In that same city, in an empty room with an empty body in his arms and a word he cannot read inscribed upon the floor, he learns how it feels when he does.
You hold him as the blood pours down. As his body grows
weak…
heavy…
trembling...
and you sink to your knees.
Before God. Not for the first time. Knees bruised on creaking floorboards on happier, headier nights. Nor the last. He shudders in your arms and you
h a t e.
Loathe him for his betrayal. Pour your contempt into the blade that slit his veins and
still
it isn't
enough.
You would beg the Devil for punishment were you not so wretched in your absolution, to curse and bless the crimson masking the clarity of your tears. Your confessor, whose name is Borgia. Your master one and the same.

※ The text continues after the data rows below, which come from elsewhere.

Lemma walk_layout_ok_witness :
  walk_layout_buffer layout_example = Some (Ok [layout_example_file]) /\
  Forall layout_file_ok [layout_example_file] /\
  RawNameEntry_size * name_count [layout_example_file] <= len layout_example.
Proof.
  assert (H : walk_layout_buffer layout_example = Some (Ok [layout_example_file]))
    by (vm_compute; reflexivity).
  split; [exact H|].
  destruct (walk_layout_ok layout_example [layout_example_file]) as (H1 & H2 & _);
    [|exact H|split; [exact H1|exact H2]].
  unfold is_bytes, is_byte. vm_compute. repeat constructor.
Defined.
(** An item as the index produces it: a valid UTF-8 path, or a lossy one
    together with the exact units it came from. *)
Definition item_ok (it : ResultItem) : Prop :=
  match path_u16 it with
  | None => utf8_valid (path it) = true
  | Some units => is_units units /\ (from_utf16 units []).2 = true /\
                  path it = to_string_lossy (from_utf16 units []).1
  end /\
  len (raw_path_bytes it) < 4294967296 /\
  (forall s, size it = Some s -> s < 18446744073709551616) /\
  (forall m, mtime_ft it = Some m -> in_i64 m).

Lemma push_item_app out raw d s m : push_item out raw d s m = out ++ push_item [] raw d s m.
Proof. reflexivity. Qed.

(** The path fields survive: the bytes determine both. *)
Lemma item_path it : item_ok it ->
  to_string_lossy (raw_path_bytes it) = path it /\
  (if negb (utf8_valid (raw_path_bytes it)) then Some (to_utf16 (raw_path_bytes it)) else None) = path_u16 it.
Proof.
  intros [Hp _]. unfold raw_path_bytes. destruct (path_u16 it) as [units|].
  - destruct Hp as (Hu & Hl & Hpath). pose proof (from_utf16_loop_flag units Hu) as Hf.
    pose proof (to_utf16_from_utf16_loop units Hu) as Hr.
    unfold from_utf16 in *. destruct (from_utf16_loop units) as [bs l]. simpl in *. subst l.
    rewrite <- Hf. rewrite Hr. by rewrite Hpath.
  - rewrite Hp. simpl. split; [|done]. unfold to_string_lossy. by rewrite Hp.
Qed.

(** What a pushed row reads as. *)
Record RawItem := { ri_path : list N; ri_is_dir : bool; ri_size : option N; ri_mtime : option Z }.
Definition pushed (w : RawItem) : list N := push_item [] (ri_path w) (ri_is_dir w) (ri_size w) (ri_mtime w).
Definition shown (w : RawItem) : ResultItem :=
  {| path := to_string_lossy (ri_path w); path_u16 := if negb (utf8_valid (ri_path w)) then Some (to_utf16 (ri_path w)) else None;
     size := ri_size w; mtime_ft := ri_mtime w; is_dir := ri_is_dir w |}.
Definition raw_ok (w : RawItem) : Prop :=
  len (ri_path w) < 4294967296 /\ (forall s, ri_size w = Some s -> s < 18446744073709551616) /\ (forall m, ri_mtime w = Some m -> in_i64 m).

Lemma decode_raw_at pre w post :
  raw_ok w -> len (pre ++ pushed w ++ post) <= usize_max ->
  decode_item (reader_at pre (pushed w ++ post)) = Ok (shown w, reader_at (pre ++ pushed w) post).
Proof.
  destruct w as [raw d sz mt]. intros (Hlen & Hsz & Hmt) Hmax. unfold pushed, shown, push_item, decode_item, as_u32 in *.
  cbn [ri_path ri_is_dir ri_size ri_mtime] in *. rewrite N.mod_small in * by done.
  destruct (item_flags_spec d (is_some sz) (is_some mt)) as (Hf1 & Hf2 & Hf3).
  cbn [app] in *. rewrite <- !app_assoc in *. cbn [app] in *.
  rewrite reader_u32_at by len_solve. cbn [result_bind].
  rewrite reader_bytes_at by (done || len_solve). cbn [result_bind].
  rewrite reader_u8_at. cbn [result_bind]. rewrite Hf1, Hf2, Hf3. clear Hf1 Hf2 Hf3.
  destruct sz as [s|], mt as [m|]; cbn [is_some read_if app] in *; rewrite <- ?app_assoc in *;
    repeat first
      [ rewrite reader_u64_at by first [by apply Hsz | len_solve]
      | rewrite reader_i64_at by first [by apply Hmt | len_solve]
      | progress cbn [result_bind] ];
    rewrite ?app_nil_r, <- ?app_assoc; cbn [app]; done.
Qed.

(** The raw row of an item. *)
Definition raw_of (it : ResultItem) : RawItem :=
  {| ri_path := raw_path_bytes it; ri_is_dir := is_dir it; ri_size := size it; ri_mtime := mtime_ft it |}.

Lemma shown_raw it : item_ok it -> shown (raw_of it) = it /\ raw_ok (raw_of it).
Proof.
  intros Hit. destruct (item_path it Hit) as [Hp Hu]. destruct Hit as (_ & ? & ? & ?). split; [|done].
  unfold shown, raw_of. cbn [ri_path ri_is_dir ri_size ri_mtime]. rewrite Hp, Hu. by destruct it.
Qed.

Definition items_bytes (ws : list RawItem) : list N := concat (map pushed ws).

Lemma encode_items its out :
  fold_left (fun out it => push_item out (raw_path_bytes it) (is_dir it) (size it) (mtime_ft it)) its out
    = out ++ items_bytes (raw_of <$> its).
Proof.
  revert out. induction its as [|it its IH]; intros out; cbn [fold_left].
  - unfold items_bytes. simpl. by rewrite app_nil_r.
  - rewrite IH, push_item_app. unfold items_bytes. cbn [fmap list_fmap map concat]. by rewrite app_assoc.
Qed.

Lemma decode_items_at ws : Forall raw_ok ws -> forall fuel pre post acc,
  (length ws <= fuel)%nat -> len (pre ++ items_bytes ws ++ post) <= usize_max ->
  decode_items fuel (len ws) (reader_at pre (items_bytes ws ++ post)) acc = Some (Ok (acc ++ (shown <$> ws))).
Proof.
  induction 1 as [|w ws Hw Hws IH]; intros fuel pre post acc Hf Hmax.
  - destruct fuel; simpl; by rewrite app_nil_r.
  - destruct fuel as [|fuel]; [simpl in Hf; lia|]. cbn [decode_items].
    rewrite len_cons, (proj2 (N.eqb_neq _ _)) by lia.
    change (items_bytes (w :: ws)) with (pushed w ++ items_bytes ws) in *.
    rewrite <- app_assoc in *. rewrite decode_raw_at by done. cbn [run_bind fst snd].
    replace (1 + len ws - 1) with (len ws) by lia.
    rewrite IH; [by rewrite <- app_assoc|simpl in Hf; lia|by rewrite <- app_assoc].
Qed.

Lemma pushed_len w : 5 <= len (pushed w).
Proof. unfold pushed, push_item. cbn [app]. autorewrite with goz_len. lia. Qed.

Lemma items_bytes_len ws : 5 * len ws <= len (items_bytes ws).
Proof.
  induction ws as [|w ws IH]; [done|].
  change (items_bytes (w :: ws)) with (pushed w ++ items_bytes ws).
  pose proof (pushed_len w). rewrite len_app, len_cons. lia.
Qed.

(** ** The decoder on arbitrary bytes *)

Lemma reader_bytes_ok n r x r' :
  reader_bytes n r = Ok (x, r') -> rbuf r' = rbuf r /\ pos r' = pos r + n /\ pos r' <= len (rbuf r).
Proof.
  unfold reader_bytes, checked_add, ok_or. intros H. destruct (_ <=? usize_max); [|done].
  simpl in H. destruct (N.ltb_spec (len (rbuf r)) (pos r + n)); simplify_eq/=. done.
Qed.

Lemma decode_item_advances r it r' :
  decode_item r = Ok (it, r') -> rbuf r' = rbuf r /\ pos r < pos r' /\ pos r < len (rbuf r).
Proof.
  unfold decode_item. intros H. apply result_bind_ok in H as ([plen r1] & H1 & H).
  unfold reader_u32 in H1. apply result_bind_ok in H1 as ([x r1'] & H1%reader_bytes_ok & [= _ <-]).
  apply result_bind_ok in H as ([p r2] & H2%reader_bytes_ok & H).
  apply result_bind_ok in H as ([fl r3] & H3 & H).
  unfold reader_u8, ok_or in H3. destruct (getN _ _); [|done]. cbn [result_bind] in H3. simplify_eq/=.
  apply result_bind_ok in H as ([sz r4] & H4 & H). apply result_bind_ok in H as ([mt r5] & H5 & [= _ <-]).
  assert (forall (c : bool) r0 o r0', read_if c reader_u64 r0 = Ok (o, r0') -> rbuf r0' = rbuf r0 /\ pos r0 <= pos r0') as R1.
  { intros [] r0 o r0' E; simpl in E; [|by simplify_eq].
    apply result_bind_ok in E as ([a q] & E & [= _ <-]). unfold reader_u64 in E.
    apply result_bind_ok in E as ([x0 q'] & E%reader_bytes_ok & [= _ <-]). destruct E as (? & ? & _). split; [done|lia]. }
  assert (forall (c : bool) r0 o r0', read_if c reader_i64 r0 = Ok (o, r0') -> rbuf r0' = rbuf r0 /\ pos r0 <= pos r0') as R2.
  { intros [] r0 o r0' E; simpl in E; [|by simplify_eq].
    apply result_bind_ok in E as ([a q] & E & [= _ <-]). unfold reader_i64 in E.
    apply result_bind_ok in E as ([x0 q'] & E%reader_bytes_ok & [= _ <-]). destruct E as (? & ? & _). split; [done|lia]. }
  apply R1 in H4. apply R2 in H5. simpl in *. destruct_and!.
  split; [congruence|]. split; lia.
Qed.

Lemma decode_items_total fuel count r acc :
  (N.to_nat (len (rbuf r) - pos r) < fuel)%nat -> exists o, decode_items fuel count r acc = Some o.
Proof.
  revert count r acc. induction fuel as [|fuel IH]; intros count r acc Hf; [lia|].
  cbn [decode_items]. destruct (count =? 0); [by eauto|]. apply run_bind_total; [by eauto|].
  intros [it r'] [= H%decode_item_advances]. apply IH. simpl. destruct H as (-> & ? & ?). lia.
Qed.

(** Patching touches the flag byte and the four count bytes only. *)
Lemma patch_at h fl c rest mo count :
  len h = FLAGS_AT -> len c = 4 ->
  patch_results_header (h ++ fl :: c ++ rest) mo count =
    Some (h ++ (if mo then N.lor fl FLAG_MORE else N.land fl (N.lxor 255 FLAG_MORE))
            :: le_encode 4 count ++ rest).
Proof.
  unfold patch_results_header, COUNT_AT, FLAGS_AT. intros Hh Hc.
  assert (length h = 17%nat) as Hh' by (unfold len in Hh; lia).
  assert (length c = 4%nat) as Hc' by (unfold len in Hc; lia).
  assert (Hins : forall v, <[17%nat := v]> (h ++ fl :: c ++ rest) = h ++ v :: c ++ rest).
  { intros v. replace 17%nat with (length h + 0)%nat by lia. by rewrite insert_app_r. }
  assert (Hget : (h ++ fl :: c ++ rest) !! 17%nat = Some fl)
    by (rewrite <- Hh'; by apply list_lookup_middle).
  unfold getN. change (N.to_nat (1 + 8 + 8)) with 17%nat. rewrite Hget. cbn [mbind option_bind].
  rewrite setN_some by (rewrite len_app, Hh, len_cons; lia). cbn [mbind option_bind].
  change (N.to_nat (1 + 8 + 8)) with 17%nat. rewrite Hins. set (v := if mo then _ else _).
  rewrite (proj2 (N.ltb_ge _ _)) by (rewrite len_app, Hh, len_cons, len_app, Hc; lia).
  f_equal. change (N.to_nat (1 + 8 + 8 + 1)) with 18%nat. change (N.to_nat (1 + 8 + 8 + 1 + 4)) with 22%nat.
  replace (h ++ v :: c ++ rest) with ((h ++ [v]) ++ c ++ rest) by (by rewrite <- app_assoc).
  rewrite take_app_length' by (rewrite length_app; simpl; lia).
  rewrite (app_assoc (h ++ [v]) c rest), drop_app_length' by (rewrite !length_app; simpl; lia).
  by rewrite <- app_assoc.
Qed.
(* ===== verification/FrnMap.v ===== *)
(** The record-number map: [FrnMap] of [crates/goz-core/src/index/store.rs].

    Two backings, a [Vec] indexed by record number and a hash map, behind one
    interface.  Both refine a finite map ([contents]); switching between them
    changes no lookup. *)

From stdpp Require Import gmap. From stdpp Require Import base option list.
From Stdlib Require Import NArith Lia.
From S2P Require Import Prelude Types.

Definition DENSE_GROWTH_SLACK : N := N.shiftl 1 16.

Inductive FrnMap :=
| Dense (v : list N)
| Sparse (m : gmap N N).

Definition sparse : FrnMap := Sparse ∅.
Definition dense (capacity : N) : FrnMap := Dense (replicate (N.to_nat capacity) NIL).

Definition get (fm : FrnMap) (record : N) : option N :=
  match fm with
  | Dense v => i ← getN record v; if i =? NIL then None else Some i
  | Sparse m => m !! record
  end.

(** The entries of a dense map as (record, index) pairs. *)
Fixpoint dense_pairs (r : N) (v : list N) : list (N * N) :=
  match v with
  | [] => []
  | i :: v' => (if i =? NIL then [] else [(r, i)]) ++ dense_pairs (r + 1) v'
  end.

(** [v.resize(n, NIL)] for [n] at least the length. *)
Definition resize (n : N) (v : list N) : list N := v ++ replicate (N.to_nat n - length v) NIL.

Definition go_sparse (record : N) (fm : FrnMap) : FrnMap :=
  match fm with
  | Dense v => if len v * 2 + DENSE_GROWTH_SLACK <? record
               then Sparse (list_to_map (dense_pairs 0 v)) else fm
  | Sparse _ => fm
  end.

Definition set (record idx : N) (fm : FrnMap) : FrnMap :=
  match go_sparse record fm with
  | Dense v =>
      let v := if len v <=? record then resize (record + 1) v else v in
      Dense (<[N.to_nat record := idx]> v)
  | Sparse m => Sparse (<[record := idx]> m)
  end.

Definition remove (record : N) (fm : FrnMap) : FrnMap :=
  match fm with
  | Dense v => Dense (<[N.to_nat record := NIL]> v)
  | Sparse m => Sparse (delete record m)
  end.

(** [u128::next_power_of_two]. *)
Definition next_power_of_two (n : N) : N := 2 ^ N.log2_up n.

Definition max_key (m : gmap N N) : option N :=
  match (map_to_list m).*1 with
  | [] => None
  | k :: ks => Some (fold_left N.max ks k)
  end.

(** [densify_if_smaller]; [capacity] is what the hash map reports. *)
Definition densify_if_smaller (capacity : N) (fm : FrnMap) : FrnMap :=
  match fm with
  | Dense _ => fm
  | Sparse m =>
      match max_key m with
      | None => fm
      | Some max =>
          let per_bucket := 16 + 1 in
          let buckets := next_power_of_two (capacity * 8 / 7) in
          let dense_bytes := (max + 1) * 4 in
          if dense_bytes <? buckets * per_bucket then
            Dense (fold_left (fun v p => <[N.to_nat p.1 := p.2]> v) (map_to_list m)
                     (replicate (N.to_nat (max + 1)) NIL))
          else fm
      end
  end.

(** ** Refinement of a finite map *)

(** No entry of a map is the sentinel. *)
Definition frn_map_ok (fm : FrnMap) : Prop :=
  match fm with Dense _ => True | Sparse m => forall r i, m !! r = Some i -> i <> NIL end.

Lemma get_not_nil fm r i : frn_map_ok fm -> get fm r = Some i -> i <> NIL.
Proof.
  destruct fm as [v|m]; simpl; [|by eauto]. intros _ Hg.
  destruct (getN r v) as [j|]; [|done]. simpl in Hg.
  destruct (N.eqb_spec j NIL); [done|]. by simplify_eq.
Qed.

Lemma get_dense_lookup v r i :
  get (Dense v) r = Some i <-> getN r v = Some i /\ i <> NIL.
Proof.
  simpl. destruct (getN r v) as [j|]; simpl; [|naive_solver].
  destruct (N.eqb_spec j NIL); naive_solver.
Qed.

Lemma getN_cons_succ {A} (x : A) v k : getN (1 + k) (x :: v) = getN k v.
Proof. unfold getN. rewrite N2Nat.inj_add. done. Qed.

Lemma elem_of_dense_pairs v r0 r i :
  (r, i) ∈ dense_pairs r0 v <-> exists k, r = r0 + k /\ getN k v = Some i /\ i <> NIL.
Proof.
  revert r0. induction v as [|j v IH]; intros r0; simpl.
  { rewrite elem_of_nil. split; [done|]. intros (k & _ & Hk & _). unfold getN in Hk. by rewrite lookup_nil in Hk. }
  rewrite elem_of_app, IH. split.
  - intros [Hj|(k & -> & Hk & Hi)].
    + destruct (N.eqb_spec j NIL); [by apply elem_of_nil in Hj|].
      apply list_elem_of_singleton in Hj. simplify_eq. exists 0. rewrite N.add_0_r. done.
    + exists (1 + k). rewrite getN_cons_succ. split; [lia|done].
  - intros (k & -> & Hk & Hi). destruct (N.eq_0_gt_0_cases k) as [->|Hpos].
    + left. unfold getN in Hk. simpl in Hk. simplify_eq. rewrite (proj2 (N.eqb_neq _ _)) by done.
      rewrite N.add_0_r. by apply list_elem_of_singleton.
    + right. exists (k - 1). replace k with (1 + (k - 1)) in Hk by lia. rewrite getN_cons_succ in Hk.
      split; [lia|done].
Qed.

Lemma NoDup_dense_pairs v r0 : NoDup (dense_pairs r0 v).*1.
Proof.
  revert r0. induction v as [|j v IH]; intros r0; simpl; [constructor|].
  destruct (j =? NIL); [apply IH|]. simpl. constructor; [|apply IH].
  rewrite list_elem_of_fmap. intros ([r i] & -> & Hr). apply elem_of_dense_pairs in Hr as (k & ? & _).
  simpl in *. lia.
Qed.

Lemma get_go_sparse record fm r : get (go_sparse record fm) r = get fm r.
Proof.
  destruct fm as [v|m]; cbn [go_sparse]; [|done]. destruct (_ <? record); [|done].
  apply option_eq. intros i. rewrite get_dense_lookup. cbn [get].
  rewrite <- elem_of_list_to_map by apply NoDup_dense_pairs.
  rewrite elem_of_dense_pairs. split.
  - intros (k & -> & ?). by rewrite N.add_0_l.
  - intros. exists r. by rewrite N.add_0_l.
Qed.

Lemma frn_map_ok_go_sparse record fm : frn_map_ok fm -> frn_map_ok (go_sparse record fm).
Proof.
  destruct fm as [v|m]; simpl; [|done]. intros _. destruct (_ <? record); [|done]. simpl.
  intros r i Hi. rewrite <- elem_of_list_to_map in Hi by apply NoDup_dense_pairs.
  by apply elem_of_dense_pairs in Hi as (k & _ & _ & ?).
Qed.

Lemma getN_resize n v r :
  len v <= n -> getN r (resize n v) = if r <? len v then getN r v else if r <? n then Some NIL else None.
Proof.
  intros Hn. unfold resize, getN, len in *. destruct (N.ltb_spec r (N.of_nat (length v))).
  - apply lookup_app_l. lia.
  - rewrite lookup_app_r by lia. destruct (N.ltb_spec r n).
    + apply lookup_replicate_2. lia.
    + apply lookup_replicate_None. lia.
Qed.

Lemma len_resize n v : len v <= n -> len (resize n v) = n.
Proof. unfold resize, len. rewrite length_app, length_replicate. lia. Qed.

Lemma get_set fm r i r' :
  i <> NIL -> get (set r i fm) r' = if decide (r = r') then Some i else get fm r'.
Proof.
  intros Hi. rewrite <- (get_go_sparse r fm r'). unfold set.
  destruct (go_sparse r fm) as [v|m].
  - set (v' := if len v <=? r then resize (r + 1) v else v). cbn [get].
    assert (r < len v') as Hlen.
    { unfold v'. destruct (N.leb_spec (len v) r); [rewrite len_resize; lia|done]. }
    rewrite getN_insert by done. case_decide as Hr.
    + simpl. by rewrite (proj2 (N.eqb_neq _ _)).
    + unfold v'. destruct (N.leb_spec (len v) r); [|done].
      rewrite getN_resize by lia. destruct (N.ltb_spec r' (len v)); [done|].
      rewrite (getN_ge r' v) by done. destruct (r' <? r + 1); done.
  - cbn [get]. rewrite lookup_insert. done.
Qed.

Lemma frn_map_ok_set fm r i : frn_map_ok fm -> i <> NIL -> frn_map_ok (set r i fm).
Proof.
  intros Hok Hi. apply (frn_map_ok_go_sparse r) in Hok. unfold set.
  destruct (go_sparse r fm) as [v|m]; [done|]. simpl in *.
  intros r' i'. rewrite lookup_insert. case_decide; naive_solver.
Qed.

Lemma get_remove fm r r' :
  get (remove r fm) r' = if decide (r = r') then None else get fm r'.
Proof.
  destruct fm as [v|m]; cbn [remove get]; [|apply lookup_delete].
  destruct (N.lt_ge_cases r (len v)).
  - rewrite getN_insert by done. case_decide; done.
  - rewrite list_insert_ge by (unfold len in *; lia). case_decide; [|done]. subst. by rewrite getN_ge.
Qed.

Lemma frn_map_ok_remove fm r : frn_map_ok fm -> frn_map_ok (remove r fm).
Proof.
  destruct fm as [v|m]; simpl; [done|]. intros Hok r' i. rewrite lookup_delete_Some. naive_solver.
Qed.

Lemma fold_max_ge ks k x : x ∈ k :: ks -> x <= fold_left N.max ks k.
Proof.
  revert k x. induction ks as [|k' ks IH]; intros k x Hx; simpl.
  - apply list_elem_of_singleton in Hx. lia.
  - apply elem_of_cons in Hx as [->|[->|Hx]%elem_of_cons].
    + transitivity (N.max k k'); [lia|]. apply IH. by left.
    + transitivity (N.max k k'); [lia|]. apply IH. by left.
    + apply IH. by right.
Qed.

Lemma getN_fold_insert l v r :
  NoDup l.*1 -> Forall (fun p => p.1 < len v) l ->
  getN r (fold_left (fun v p => <[N.to_nat p.1 := p.2]> v) l v) =
    match list_to_map (M := gmap N N) l !! r with Some i => Some i | None => getN r v end.
Proof.
  revert v. induction l as [|[k i] l IH]; intros v Hnd Hlt; simpl; [by rewrite lookup_empty|].
  apply NoDup_cons in Hnd as [Hk Hnd]. apply Forall_cons_1 in Hlt as [Hk2 Hlt]. simpl in *.
  rewrite IH; [|done|].
  - rewrite getN_insert, lookup_insert by done. case_decide as E; [subst|done].
    assert (list_to_map (M := gmap N N) l !! r = None) as -> by (by apply not_elem_of_list_to_map_1).
    done.
  - eapply Forall_impl; [exact Hlt|]. intros p. by rewrite len_insert.
Qed.

(** Switching to a dense backing changes no lookup. *)
Lemma densify_spec fm capacity r' :
  frn_map_ok fm -> get (densify_if_smaller capacity fm) r' = get fm r' /\ frn_map_ok (densify_if_smaller capacity fm).
Proof.
  intros Hok. destruct fm as [v|m]; [done|]. unfold densify_if_smaller.
  destruct (max_key m) as [mx|] eqn:Hmx; [|done]. destruct (_ <? _); [|done]. split; [|done].
  unfold max_key in Hmx. apply option_eq. intros j. rewrite get_dense_lookup.
  rewrite getN_fold_insert; [| apply NoDup_fst_map_to_list |].
  - rewrite list_to_map_to_list. cbn [get]. simpl in Hok.
    destruct (m !! r') as [j'|] eqn:Hj; [naive_solver|]. split; [|done].
    unfold getN. intros [[-> _]%lookup_replicate_1 ?]. done.
  - apply Forall_forall. intros [k j'] Hkj. unfold len. rewrite length_replicate. simpl.
    destruct ((map_to_list m).*1) as [|k0 ks] eqn:Ek; [done|]. simplify_eq.
    pose proof (fold_max_ge ks k0 k) as Hle. rewrite <- Ek in Hle.
    specialize (Hle ltac:(apply list_elem_of_fmap; by exists (k, j'))). lia.
Qed.

(** ** Theorems *)

(** The map behaves as a finite map whatever its backing: a lookup after
    [set] or [remove] sees that change and no other, and the backing switches
    (dense to sparse for a far record number, sparse to dense at publish)
    change no lookup. *)
Theorem frn_map_refines fm r i r' capacity :
  frn_map_ok fm -> i <> NIL ->
  get (set r i fm) r' = (if decide (r = r') then Some i else get fm r') /\
  get (remove r fm) r' = (if decide (r = r') then None else get fm r') /\
  get (densify_if_smaller capacity fm) r' = get fm r' /\
  frn_map_ok (set r i fm) /\ frn_map_ok (remove r fm) /\ frn_map_ok (densify_if_smaller capacity fm).
Proof.
  intros Hok Hi. split; [by apply get_set|]. split; [apply get_remove|].
  pose proof (densify_spec fm capacity r' Hok) as Hd.
  split; [apply Hd|]. split; [by apply frn_map_ok_set|].
  split; [by apply frn_map_ok_remove|apply Hd].
Qed.

Lemma frn_map_refines_witness :
  get (set 5 1 (Dense [0; NIL; 2])) 2 = Some 2 /\ get (set 100000 1 (Dense [0; NIL; 2])) 2 = Some 2.
Proof.
  split.
  - destruct (frn_map_refines (Dense [0; NIL; 2]) 5 1 2 0) as [H _]; [exact I|discriminate|].
    rewrite H. reflexivity.
  - destruct (frn_map_refines (Dense [0; NIL; 2]) 100000 1 2 0) as [H _]; [exact I|discriminate|].
    rewrite H. reflexivity.
Defined.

Already you are
damned...
wicked...
forgiven.
And you love.
"Pascal…"
His name a prayer, grieving, rejoicing. So tightly you hold him, and wonder that he should have grown so heavy, if not for the weight of your own sin.
He's grown cold now. His breath but a whisper, and you feel…
the final beats of his heart, to put to rest at last the myth that you lack one of your own.
Because you feel it
breaking.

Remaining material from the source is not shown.